Records shown:
(* ===== verification/Transfers.v ===== *)
(** The HMC transfer lane: signed bytes, validation, the pending pool, and the application of a
    batch when a block is appended or imported.

    Source: internal/chain/transfers.go.  [now] is [time.Now().Unix()].  Validation returns the
    reject code, [""] on acceptance.  The pool keeps the decoded transaction; its stored JSON is
    what [SubmitTransferTx] marshalled from it. *)
From S2P Require Import Prelude Float64 GoText Params Emission OrderFee Json Ledger Address GoSort.

Definition DefaultTransferMinFee : Z := 1000.
Definition DefaultTransferMaxBatch : Z := 256.
Definition TransferSigAlgEd25519 : string := "ed25519".

(** * Signed payload *)

Definition canonical_fields (t : TransferTx) : list jfield :=
  [ JStr "tx_type" (TxType t);
    JStrOmit "sig_alg" (trim_space (to_lower (SigAlg t)));
    JStr "from" (trim_space (From t));
    JStr "to" (trim_space (To t));
    JUint "amount_units" (AmountUnits t);
    JUint "fee_units" (FeeUnits t);
    JUint "nonce" (Nonce t);
    JInt "timestamp_unix" (TimestampUnix t);
    JStrOmit "memo" (Memo t);
    JStr "pubkey_ed25519" (trim_space (PubKeyEd25519 t));
    JStrOmit "chain_id" (trim_space (ChainID t)) ].
Definition canonicalBytes (t : TransferTx) : string := json_object (canonical_fields t).

Definition HashHex `{Crypto} (t : TransferTx) : string := hex_encode (sha256 (canonicalBytes t)).

(** * Validation *)

Definition ValidateTransferShape (now : Z) (t : TransferTx) : string :=
  if negb (String.eqb (TxType t) "transfer_v1") then "invalid_tx_type"
  else
    let from := trim_space (From t) in
    let to := trim_space (To t) in
    if String.eqb from "" || String.eqb to "" || String.eqb from to then "invalid_address"
    else if negb (String.eqb (From t) from) || negb (String.eqb (To t) to) then "invalid_address"
    else if AmountUnits t =? 0 then "invalid_amount"
    else if FeeUnits t <? DefaultTransferMinFee then "invalid_fee"
    else if 256 <? str_len (Memo t) then "invalid_memo"
    else if TimestampUnix t <=? 0 then "invalid_timestamp"
    else if TimestampUnix t <? now - 86400 then "tx_too_old"
    else if now + 3600 <? TimestampUnix t then "tx_too_far_in_future"
    else "".

(** The signature part, common to the three lanes; [msg] is the signed payload. *)
Definition checkSignature `{Crypto} (t : TransferTx) (msg : string) : string :=
  let alg := trim_space (to_lower (SigAlg t)) in
  let alg := if String.eqb alg "" then TransferSigAlgEd25519 else alg in
  if negb (String.eqb alg TransferSigAlgEd25519) then "unsupported_sig_alg"
  else match decode_hex_len 32 (PubKeyEd25519 t) with
  | None => "invalid_signature"
  | Some pub =>
      match decode_hex_len 64 (SigEd25519 t) with
      | None => "invalid_signature"
      | Some sig =>
          if negb (ed25519_verify pub msg sig) then "invalid_signature"
          else if negb (pubKeyOwnsAddress (PubKeyEd25519 t) (From t)) then "address_pubkey_mismatch"
          else ""
      end
  end.
Lemma InitSUPGenesis_inv now d d' : InitSUPGenesis now d = Ok (tt, d') → sup_inv d → sup_inv d'.
Proof.
  intros H Hi. pose proof Hi as (A & B & C & D & E).
  assert (accounts d' = accounts d ∧ supTotalBurnedUnits d' = supTotalBurnedUnits d ∧
    supTotalMintedUnits d' = supTotalMintedUnits d ∧
    supMaxSupplyUnits d' ≤ SUPToUnits MaxSupplySUP) as (F1 & F2 & F3 & F4).
  2: { unfold sup_inv, accounts_ok. rewrite F1, F2, F3, (acct_sum_accounts _ d d' F1). done. }
  unfold InitSUPGenesis in H. rewrite sup_units_max in *.
  apply bind_ok in H as ([] & d1 & H1 & H). inv_tx H1.
  rewrite (bind_run get _ _ _ _) in H by done. cbv zeta in H.
  set (d1 := ups_meta metaSUPMaxSupplyUnits _ d) in *.
  assert (F1 : supTotalMintedUnits d1 = supTotalMintedUnits d) by by apply metaUint_ups_ne.
  change (sup_sum d1) with (sup_sum d) in H. rewrite F1 in H.
  assert (supMaxSupplyUnits d1 = 2100000000000000) as Hx by apply metaUint_ups.
  assert (supTotalBurnedUnits d1 = supTotalBurnedUnits d) as Hb by by apply metaUint_ups_ne.
  rewrite (proj2 (Z.ltb_ge _ _)) in H by lia.
  assert (Hups : ∀ k v x, k ≠ metaSUPTotalMintedUnits → k ≠ metaSUPMaxSupplyUnits → k ≠ metaSUPTotalBurnedUnits →
    accounts (ups_meta k v x) = accounts x ∧ supTotalBurnedUnits (ups_meta k v x) = supTotalBurnedUnits x ∧
    supTotalMintedUnits (ups_meta k v x) = supTotalMintedUnits x ∧
    supMaxSupplyUnits (ups_meta k v x) = supMaxSupplyUnits x).
  { intros. split_and!; [done|by apply metaUint_ups_ne..]. }
  apply bind_ok in H as ([] & d2 & H2 & H).
  assert (accounts d2 = accounts d ∧ supTotalBurnedUnits d2 = supTotalBurnedUnits d ∧
    supTotalMintedUnits d2 = supTotalMintedUnits d ∧ supMaxSupplyUnits d2 = 2100000000000000) as (G1 & G2 & G3 & G4).
  { destruct (String.eqb _ _); inv_tx H2; [|done]. destruct (Hups metaSUPGenesisUnix (MStr (fmt_int now)) d1) as (?&?&?&?); try done.
    split_and!; try congruence. done. }
  apply bind_ok in H as ([] & d3 & H3 & H). inv_tx H.
  destruct (Hups metaSUPMintEnabled (MStr "1") d3) as (K1 & K2 & K3 & K4); try done.
  rewrite K1, K2, K3, K4. destruct ((supTotalMintedUnits d =? 0) && (sup_sum d =? 0)) eqn:E0; [|inv_tx H3; split_and!; congruence || lia].
  destruct (meta d1 !! metaSUPTotalMintedUnits) eqn:Em; inv_tx H3; [split_and!; congruence || lia|]. b2p.
  split_and!; [done| | |].
  - rewrite <- G2. by apply metaUint_ups_ne.
  - transitivity 0; [apply metaUint_ups|done].
  - unfold supMaxSupplyUnits. rewrite metaUint_ups_ne by done. fold (supMaxSupplyUnits d2). lia.
Qed.

Lemma mintEmptyBlockSUPTx_inv `{ChainParams} idx o to d d' :
  mintEmptyBlockSUPTx idx o to d = Ok (tt, d') → sup_inv d → sup_inv d'.
Proof.
  intros H1 Hi. unfold mintEmptyBlockSUPTx in H1. cbv zeta in H1.
  repeat (match type of H1 with (if ?b then _ else _) _ = _ => destruct b eqn:? end; [by inv_tx H1|]).
  destruct (String.eqb _ _ || _); [done|]. rewrite (bind_run get _ d d d) in H1 by done.
  set (capU := if supMaxSupplyUnits d <? _ then _ else _) in *. set (amt0 := SUPToUnits _) in *.
  destruct (Z.leb_spec capU (supTotalMintedUnits d)) as [|Hc]; [by inv_tx H1|].
  set (amt := if _ <? amt0 then _ else amt0) in *. destruct (amt =? 0) eqn:E0; [by inv_tx H1|].
  assert (Hcap : capU ≤ supMaxSupplyUnits d) by (unfold capU; case_match; b2p; lia).
  pose proof (supply_inv_nonneg _ _ _ _ (sup_inv_supply d Hi)) as S0.
  change (acct_sum (l_bal sup_lane) d) with (sup_sum d) in S0.
  pose proof Hi as (A & B & C & D & E). rewrite sup_units_max in *.
  apply bind_ok in H1 as ([] & d1 & G1 & H1).
  assert (Ha : 0 ≤ amt ∧ supTotalMintedUnits d + amt ≤ capU).
  { unfold lane_credit in G1. apply bind_ok in G1 as ([] & d0 & G0 & _). unfold sql_u64 in G0. inv_tx G0. b2p.
    split; [done|]. unfold amt. destruct (Z.ltb_spec (capU - supTotalMintedUnits d) amt0); lia. }
  destruct (lane_credit_spec sup_lane (trim_space to) amt d d1) as (F & _ & _ & K & M & _); [lia|done| |done|].
  { change (acct_sum (l_bal sup_lane) d) with (sup_sum d). unfold two63. lia. }
  inv_tx H1. rewrite u64_small by (unfold two64; lia).
  eapply (sup_inv_credit d d1 _ _ amt); try done; [lia|rewrite sup_units_max; lia| | |].
  - apply metaUint_ups.
  - transitivity (supTotalBurnedUnits d1); [by apply metaUint_ups_ne|]. apply metaUint_at. by rewrite M.
  - transitivity (supMaxSupplyUnits d1); [by apply metaUint_ups_ne|]. apply metaUint_at. by rewrite M.
Qed.

Lemma sup_block_inv `{ChainParams} `{Crypto} now idx bh d d' : 0 ≤ idx < two63 →
  (∀ p, p ∈ sup_tx_pool d → tx_typed (p_tx p)) →
  (∀ b, mval sup_next_nonce (accounts d) b + DefaultSUPTransferMaxBatch < two63) →
  applyPendingSupTransfers now idx bh d = Ok (tt, d') → sup_inv d → sup_inv d'.
Proof.
  intros Hidx Hp Hn H1 Hi. pose proof Hi as (A & B & C & D & E). rewrite sup_units_max in *.
  destruct (lane_apply_pending_spec sup_lane now idx bh DevFeeAddress Hidx ltac:(done)
    DefaultSUPTransferMaxBatch d) as (d2 & V & G & [S1 S2 S3 S4 S5 S6 S7]).
  { split; [done|]. split; [|done]. split; [exact B|].
    change (sup_sum d + supTotalBurnedUnits d < two63). unfold two63. lia. }
  unfold applyPendingSupTransfers in H1. rewrite G in H1. injection H1 as <-.
  change (sup_sum d2 = sup_sum d - V) in S2. cbn in S3.
  change (supTotalBurnedUnits d2 = supTotalBurnedUnits d + 0) in S3.
  assert (supTotalMintedUnits d2 = supTotalMintedUnits d) as Hm by (apply metaUint_at, S7; done).
  assert (supMaxSupplyUnits d2 = supMaxSupplyUnits d) as Hx by (apply metaUint_at, S7; done).
  unfold sup_inv. rewrite S2, S3, Hm, Hx, sup_units_max. split; [done|]. lia.
Qed.
Lemma fee_booked_flow `{Crypto} w f ref d d' : fee_ok f → (Asset f = "" → f = no_fee) → accounts_ok d →
  0 ≤ supTotalBurnedUnits d → escrow_sup_total d < two63 → fee_booked w f ref d d' → ∃ s b, flow d d' s b ∧ 0 ≤ b ∧ s + b = HMCUnits f.
Proof.
  intros Hf H0 Hok Hsb Hst F. unfold fee_booked in F. rewrite (HMCUnits_eq f Hf).
  destruct (String.eqb_spec (Asset f) "") as [E|E].
  { subst d'. rewrite (H0 E). exists 0, 0. split; [apply flow_none|done]. }
  destruct (String.eqb (Asset f) FeeAssetSUP).
  - exists 0, 0. split; [|done]. destruct F as [[_ ->]|F]; [apply flow_none|].
    apply (flow_sup d d' _ _ _ (proj1 (proj1 (proj2 (proj2 Hf)))) Hok Hsb Hst F).
  - destruct F as (dm & M & B). eexists _, _. split; [exact (flow_trans _ _ _ _ _ _ _ (flow_moved _ _ _ _ M) (flow_burn _ _ _ B))|].
    destruct Hf. lia.
Qed.

(** The row an open inserts. *)
Definition opened_row (now runs : Z) (name : string) (s : SplitUnits) (fee : OrderFeeV2) : EscrowRow :=
  mkEscrowRow (TotalUnits s) (RunsPoolUnits s) (BountyPoolUnits s) 0 0 0 0 runs (PerRunUnits s) "" "open" 0 now name fee.
(* ===== verification/EscrowUndo.v ===== *)
(** Campaign escrow: what one payout does, settle events applied exactly once, and an open that is
    rolled back.

    Builds on the money facts of EscrowInv. *)
From S2P Require Import Prelude Float64 GoText Params Emission OrderFee Json Ledger Address GoSort Transfers Lane SupLedger EscrowSplit FuzzEscrow EscrowInv.

(** * Undoing an open

    [shift d d' δ σ b c]: HMC balances change by [δ], SUP balances by [σ], the burn counters by [b]
    and [c]; HMS, orders, blocks and the other counters not at all. *)
Record shift (d d' : DB) (δ σ : string → Z) (b c : Z) : Prop := {
  sh_hmc : ∀ a, hmc d' a = hmc d a + δ a;
  sh_sup : ∀ a, sup d' a = sup d a + σ a;
  sh_hms : ∀ a, hms d' a = hms d a;
  sh_burn : burned_units d' = burned_units d + b;
  sh_sup_burn : supTotalBurnedUnits d' = supTotalBurnedUnits d + c;
  sh_wallet : wallet d' = (λ w, mkWallet (w_address w) (w_units w + δ (w_address w))) <$> wallet d;
  sh_tasks : tasks d' = tasks d;
  sh_blocks : blocks d' = blocks d;
  sh_meta : ∀ k, k ∈ [metaTotalMintedUnits; metaOrderEscrowUnits; metaEconomicsV2ActivationHeight] →
    meta d' !! k = meta d !! k;
  sh_dom : ∀ a, is_Some (accounts d !! a) → is_Some (accounts d' !! a);
}.

Lemma shift_trans d1 d2 d3 δ1 δ2 σ1 σ2 b1 b2 c1 c2 : shift d1 d2 δ1 σ1 b1 c1 → shift d2 d3 δ2 σ2 b2 c2 →
  shift d1 d3 (λ a, δ1 a + δ2 a) (λ a, σ1 a + σ2 a) (b1 + b2) (c1 + c2).
Proof.
  intros [A1 A2 A3 A4 A5 A6 A7 A8 A9 A10] [B1 B2 B3 B4 B5 B6 B7 B8 B9 B10].
  split; intros; rewrite ?B1, ?B2, ?B3, ?B4, ?B5, ?B6, ?B7, ?B8, ?A1, ?A2, ?A3, ?A4, ?A5, ?A7, ?A8; try lia; auto.
  - rewrite A6. destruct (wallet d1); cbn; [|done]. by rewrite Z.add_assoc.
  - by rewrite B9, A9.
Qed.

Lemma wallet_still (o : option Wallet) : o = (λ w, mkWallet (w_address w) (w_units w + 0)) <$> o.
Proof. destruct o as [[]|]; cbn; [|done]. by rewrite Z.add_0_r. Qed.

Lemma shift_moved d d' δ s : moved d d' δ s → shift d d' δ (λ _, 0) 0 0.
Proof.
  intros M. assert (Me : meta d' = meta d) by by apply (moved_frame meta _ _ _ _ (λ _ _ _, eq_refl) M).
  split; intros.
  - exact (ce_at _ _ _ _ _ (mv_hmc _ _ _ _ M) a).
  - exact (ce_at _ _ _ _ _ (mv_free _ _ _ _ M balance_sup_units (conj (λ _ _, eq_refl) eq_refl)) a).
  - pose proof (ce_at _ _ _ _ _ (mv_free _ _ _ _ M balance_hms_units (conj (λ _ _, eq_refl) eq_refl)) a) as F.
    unfold hms. rewrite F. apply Z.add_0_r.
  - rewrite (burned_units_meta d d' Me). lia.
  - unfold supTotalBurnedUnits, metaUint. rewrite Me. lia.
  - apply M.
  - by apply (moved_frame tasks _ _ _ _ (λ _ _ _, eq_refl) M).
  - by apply (moved_frame blocks _ _ _ _ (λ _ _ _, eq_refl) M).
  - by rewrite Me.
  - by apply (mv_dom _ _ _ _ M).
Qed.

Lemma shift_burn d d' v : burn_moved d d' v → shift d d' (λ _, 0) (λ _, 0) v 0.
Proof.
  intros [B R Mk]. assert (accounts d' = accounts d ∧ wallet d' = wallet d ∧ tasks d' = tasks d ∧
    blocks d' = blocks d) as (A & W & T & K) by by rewrite R.
  split; intros; unfold hmc, sup, hms; rewrite ?A; try done; try lia.
  - unfold supTotalBurnedUnits. rewrite (metaUint_at d d'); [lia|by apply Mk].
  - rewrite W. apply wallet_still.
  - apply Mk; intros ->; repeat (apply elem_of_cons in H as [H|H]; [discriminate H|]); by apply elem_of_nil in H.
Qed.

Lemma shift_escrows m d : shift d (set_escrows m d) (λ _, 0) (λ _, 0) 0 0.
Proof.
  split; intros; try done; try (symmetry; apply Z.add_0_r). apply wallet_still.
Qed.

Lemma not_elem_keys k : k ∈ [metaTotalMintedUnits; metaOrderEscrowUnits; metaEconomicsV2ActivationHeight] →
  k ≠ metaSUPTotalBurnedUnits.
Proof. intros H ->. repeat (apply elem_of_cons in H as [H|H]; [discriminate H|]). by apply elem_of_nil in H. Qed.

Lemma burned_units_sup d d' v : meta d' = <[metaSUPTotalBurnedUnits := v]> (meta d) → burned_units d' = burned_units d.
Proof.
  intros M. unfold burned_units, econTotalsUnits, metaFloat, metaUint. cbn [snd]. by rewrite M, !lookup_insert_ne.
Qed.
(** Setting the order counter, or the task table, is invisible to the campaign ledger. *)
Lemma set_order_escrow_inv v d : escrow_inv d →
  escrow_inv (ups_meta metaOrderEscrowUnits (MUint v) d) ∧
  escrow_total (ups_meta metaOrderEscrowUnits (MUint v) d) = escrow_total d ∧
  escrow_sup_total (ups_meta metaOrderEscrowUnits (MUint v) d) = escrow_sup_total d ∧
  order_escrow (ups_meta metaOrderEscrowUnits (MUint v) d) = v.
Proof.
  intros I. set (d' := ups_meta metaOrderEscrowUnits (MUint v) d).
  assert (B : burned_units d' = burned_units d) by apply burned_order_key.
  assert (S : supTotalBurnedUnits d' = supTotalBurnedUnits d).
  { apply metaUint_at. cbn. by rewrite lookup_insert_ne. }
  assert (T : escrow_total d' = escrow_total d) by (unfold escrow_total; by rewrite B).
  assert (U : escrow_sup_total d' = escrow_sup_total d) by (unfold escrow_sup_total; by rewrite S).
  destruct I as [I1 I2 I3 I4 I5 I6 I7 I8]. split; [|split; [exact T|split; [exact U|]]].
  - split; try assumption; [by rewrite B|by rewrite T|by rewrite S, U].
  - unfold order_escrow, metaUint. cbn. by rewrite lookup_insert_eq.
Qed.

Lemma set_tasks_inv m d : escrow_inv d →
  escrow_inv (set_tasks m d) ∧ escrow_total (set_tasks m d) = escrow_total d ∧
  escrow_sup_total (set_tasks m d) = escrow_sup_total d.
Proof. intros I. by apply escrow_kept_same. Qed.

(** Campaign operations leave orders alone. *)
Lemma escrow_kept_ledger d d' : escrow_kept d d' → ledger_inv d →
  ledger_inv d' ∧ ledger_total d' = ledger_total d ∧ escrow_sup_total d' = escrow_sup_total d.
Proof.
  intros (I & T & U & _ & A) [_ Ht C L].
  assert (E : order_escrow d' = order_escrow d) by by apply metaUint_at, (as_meta _ _ A), order_key_aside.
  assert (K : tasks d' = tasks d) by (pose proof (as_tables _ _ A) as K; by injection K).
  assert (L' : ledger_total d' = ledger_total d) by (unfold ledger_total; lia).
  split; [|done]. split; [done|unfold tasks_ok; by rewrite K|by rewrite E, K|by rewrite L'].
Qed.

(** * Placing an order *)

(** What validation guarantees. *)
Record draft_ok (o : OrderDraft) : Prop := {
  do_id : o_id o ≠ "";
  do_reward : f_ltb (f_of_Z 0) (o_reward o) = true;
  do_units : o_rewardUnits o = HMCToUnits (o_reward o) ∧ 0 < o_rewardUnits o;
  do_target : 1 ≤ o_target o ≤ maxOrderTargetSolves;
  do_prepaid : o_prepaidUnits o = o_rewardUnits o * o_target o ∧ o_prepaidUnits o < two64;
}.

Lemma order_draft_ok `{Crypto} oe raw dec wasm o : order_draft oe raw dec wasm = Ok o → draft_ok o ∧ wasm = Ok tt ∧
  ∃ m, dec = Some m ∧ o_id o = trim_space (m_ID m) ∧ o_reward o = m_RewardHMC m ∧
    o_target o = (if m_TargetSolves m <? 1 then 1 else m_TargetSolves m) ∧
    resolveOrderTTLSeconds oe (m_TTLSeconds m) (o_target o) = Ok (o_ttl o).
Proof.
  unfold order_draft. destruct dec as [m|]; [|done]. cbv zeta.
  destruct (String.eqb_spec (trim_space (m_ID m)) ""); [done|]. destruct (negb _); [done|].
  destruct (f_leb (m_RewardHMC m) (f_of_Z 0)) eqn:Er; [done|]. destruct (_ || _); [done|].
  destruct (f_ltb _ _); [done|]. destruct wasm as [[]|]; [|done]. cbn [rbind].
  destruct (_ <? _); [done|]. destruct (_ && _); [done|].
  set (target := if m_TargetSolves m <? 1 then 1 else m_TargetSolves m).
  assert (1 ≤ target) by (unfold target; destruct (Z.ltb_spec (m_TargetSolves m) 1); lia).
  destruct (Z.ltb_spec maxOrderTargetSolves target); [done|].
  destruct (resolveOrderTTLSeconds _ _ _) as [ttl|] eqn:Et; [|done]. cbn [rbind].
  destruct (f_leb (f_mul _ _) _); [done|]. destruct (f_ltb _ _); [done|].
  destruct (Z.eqb_spec (HMCToUnits (m_RewardHMC m)) 0); [done|].
  destruct (Z.ltb_spec ((two64 - 1) / target) (HMCToUnits (m_RewardHMC m))); [done|].
  intros [= <-]. pose proof (HMCToUnits_ge0 (m_RewardHMC m)).
  assert (HMCToUnits (m_RewardHMC m) * target < two64).
  { pose proof (Z.mul_div_le (two64 - 1) target ltac:(lia)). nia. }
  split; [|split; [done|by exists m]]. split; cbn; [done|by apply f_not_le_pos|lia|lia|lia].
Qed.

(** The v2 fee of an escrow. *)
Lemma order_fee_v2 `{ChainParams} tip prepaid asset feeV2 fee units : 0 ≤ tip → tip + 1 < two63 →
  0 ≤ prepaid < two63 → EconomicsV2ActiveForIndex (tip + 1) = true →
  asset = FeeAssetHMC ∨ asset = FeeAssetSUP →
  order_fee tip prepaid asset = Ok (feeV2, fee, units) →
  ∃ f, feeV2 = Some f ∧ units = HMCUnits f ∧ fee_ok f ∧ Asset f = asset ∧ OrderFeeV2ForEscrow tip prepaid asset = Ok f.
Proof.
  intros Ht Hb Hp Ha Has. unfold order_fee. rewrite u64_small, Ha by (unfold two63, two64 in *; lia).
  pose proof (OrderFeeV2ForEscrow_eq tip prepaid asset Ht ltac:(unfold two63, two64 in *; lia) Hp) as F.
  pose proof (orderFeeV2Rates_range tip Ht ltac:(unfold two63, two64 in *; lia)) as Hr.
  destruct (orderFeeV2Rates tip) as [bp pp]. destruct Hr as [Hbp ->]. destruct F as [F Hpr].
  set (price := prepaid * 1000000 / (1000000 - bp - 50000)) in *. rewrite F. cbn [rbind]. destruct (f_ltb _ _); [done|].
  intros [= <- _ <-]. eexists. split; [done|]. split; [done|]. split; [|done].
  assert (0 ≤ price * bp / 1000000) by (apply Z.div_pos; nia). assert (0 ≤ price * 50000 / 1000000) by (apply Z.div_pos; nia).
  unfold fee_ok, newOrderFeeV2. cbn [BurnUnits PlatformUnits SUPUnits Asset].
  split; [done|]. split; [done|]. split; [destruct (String.eqb asset FeeAssetSUP); [apply u64_range|unfold two64; lia]|].
  assert (price * (1000000 - bp - 50000) ≤ prepaid * 1000000) by (unfold price; Z.to_euclidean_division_equations; nia).
  clearbody price. unfold two63 in *. Z.to_euclidean_division_equations; nia.
Qed.

(** Booking a v2 fee after its payer was debited. *)
Lemma book_fee_flow `{Crypto} now w f ref d d1 d2 v : escrow_inv d → wallet d = Some w → fee_ok f →
  Asset f = FeeAssetHMC ∨ Asset f = FeeAssetSUP → HMCUnits f ≤ v →
  moved d d1 (at_addr (w_address w) (- v)) (- v) →
  applyOrderFeeV2Tx now (w_address w) f ref d1 = Ok (tt, d2) →
  fee_booked (w_address w) f ref d1 d2 ∧ ∃ s b, flow d1 d2 s b ∧ 0 ≤ b ∧ s + b = HMCUnits f.
Proof.
  intros I Hw Hf Ha Hv M G. destruct (ei_wallet d I) as (w' & Hw' & Tw & Nw & Aw).
  rewrite Hw in Hw'. injection Hw' as <-. pose proof (HMCUnits_eq f Hf) as Eh. pose proof Hf as (F1 & F2 & F3 & F4).
  pose proof (flow_moved _ _ _ _ M) as Fl. pose proof (escrow_rows_nonneg d I).
  pose proof (sum_nonneg balance_units d (λ y Hy, proj1 (proj1 Hy)) (ei_ok d I)).
  assert (FB : fee_booked (w_address w) f ref d1 d2).
  { destruct I. unfold escrow_total in *. unfold fee_booked.
    destruct (String.eqb_spec (Asset f) "") as [E|E]; [destruct Ha as [Ha|Ha]; by rewrite Ha in E|].
    destruct (String.eqb (Asset f) FeeAssetSUP) eqn:Es.
    - apply applyOrderFee_sup in G; [|done|apply M|lia]. by rewrite Tw in G.
    - apply applyOrderFee_hmc in G; try done; [by apply (fl_wallet _ _ _ _ Fl)|apply M|..];
        rewrite ?(fl_sum _ _ _ _ Fl), ?(fl_burn _ _ _ _ Fl); unfold two63, two64 in *; lia. }
  split; [exact FB|]. destruct (ei_sup d I) as [Hsb Hst].
  apply (fee_booked_flow _ _ _ _ _ Hf ltac:(intros E; destruct Ha as [Ha|Ha]; by rewrite Ha in E) (mv_ok _ _ _ _ M)
    (fl_sup_burned _ _ _ _ Fl Hsb) ltac:(by rewrite (fl_sup _ _ _ _ Fl)) FB).
Qed.

Lemma order_fee_nonneg `{ChainParams} tip prepaid asset feeV2 fee units :
  order_fee tip prepaid asset = Ok (feeV2, fee, units) → 0 ≤ units.
Proof.
  unfold order_fee. destruct (if EconomicsV2ActiveForIndex _ then _ else _) as [r|]; [|done]. cbn [rbind].
  destruct (f_ltb _ _); [done|]. destruct r as [f|]; intros [= _ _ <-]; [|apply HMCToUnits_ge0].
  unfold HMCUnits. destruct (String.eqb _ _); [done|apply u64_range].
Qed.

Lemma ForEscrow_asset `{ChainParams} tip v asset f : OrderFeeV2ForEscrow tip v asset = Ok f → Asset f = asset.
Proof.
  unfold OrderFeeV2ForEscrow. destruct (orderFeeV2Rates tip) as [bp pp]. destruct (_ || _); [by intros [= <-]|].
  destruct (Mul64 _ _) as [hi lo]. destruct (Div64 _ _ _) as [[p q]|]; [|done]. cbn [rbind].
  destruct (mulDivPPM p bp); [|done]. cbn [rbind]. destruct (mulDivPPM p pp); [|done]. by intros [= <-].
Qed.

Exercise directions: Begin at the line that has "destruct (resolveOrderTTLSeconds _" in the entries above; stop after the line that has "assert (0 ≤ price * bp". Transcribe exactly those lines and no others.

Response to this task:
  destruct (resolveOrderTTLSeconds _ _ _) as [ttl|] eqn:Et; [|done]. cbn [rbind].
  destruct (f_leb (f_mul _ _) _); [done|]. destruct (f_ltb _ _); [done|].
  destruct (Z.eqb_spec (HMCToUnits (m_RewardHMC m)) 0); [done|].
  destruct (Z.ltb_spec ((two64 - 1) / target) (HMCToUnits (m_RewardHMC m))); [done|].
  intros [= <-]. pose proof (HMCToUnits_ge0 (m_RewardHMC m)).
  assert (HMCToUnits (m_RewardHMC m) * target < two64).
  { pose proof (Z.mul_div_le (two64 - 1) target ltac:(lia)). nia. }
  split; [|split; [done|by exists m]]. split; cbn; [done|by apply f_not_le_pos|lia|lia|lia].
Qed.

(** The v2 fee of an escrow. *)
Lemma order_fee_v2 `{ChainParams} tip prepaid asset feeV2 fee units : 0 ≤ tip → tip + 1 < two63 →
  0 ≤ prepaid < two63 → EconomicsV2ActiveForIndex (tip + 1) = true →
  asset = FeeAssetHMC ∨ asset = FeeAssetSUP →
  order_fee tip prepaid asset = Ok (feeV2, fee, units) →
  ∃ f, feeV2 = Some f ∧ units = HMCUnits f ∧ fee_ok f ∧ Asset f = asset ∧ OrderFeeV2ForEscrow tip prepaid asset = Ok f.
Proof.
  intros Ht Hb Hp Ha Has. unfold order_fee. rewrite u64_small, Ha by (unfold two63, two64 in *; lia).
  pose proof (OrderFeeV2ForEscrow_eq tip prepaid asset Ht ltac:(unfold two63, two64 in *; lia) Hp) as F.
  pose proof (orderFeeV2Rates_range tip Ht ltac:(unfold two63, two64 in *; lia)) as Hr.
  destruct (orderFeeV2Rates tip) as [bp pp]. destruct Hr as [Hbp ->]. destruct F as [F Hpr].
  set (price := prepaid * 1000000 / (1000000 - bp - 50000)) in *. rewrite F. cbn [rbind]. destruct (f_ltb _ _); [done|].
  intros [= <- _ <-]. eexists. split; [done|]. split; [done|]. split; [|done].
  assert (0 ≤ price * bp / 1000000) by (apply Z.div_pos; nia). assert (0 ≤ price * 50000 / 1000000) by (apply Z.div_pos; nia).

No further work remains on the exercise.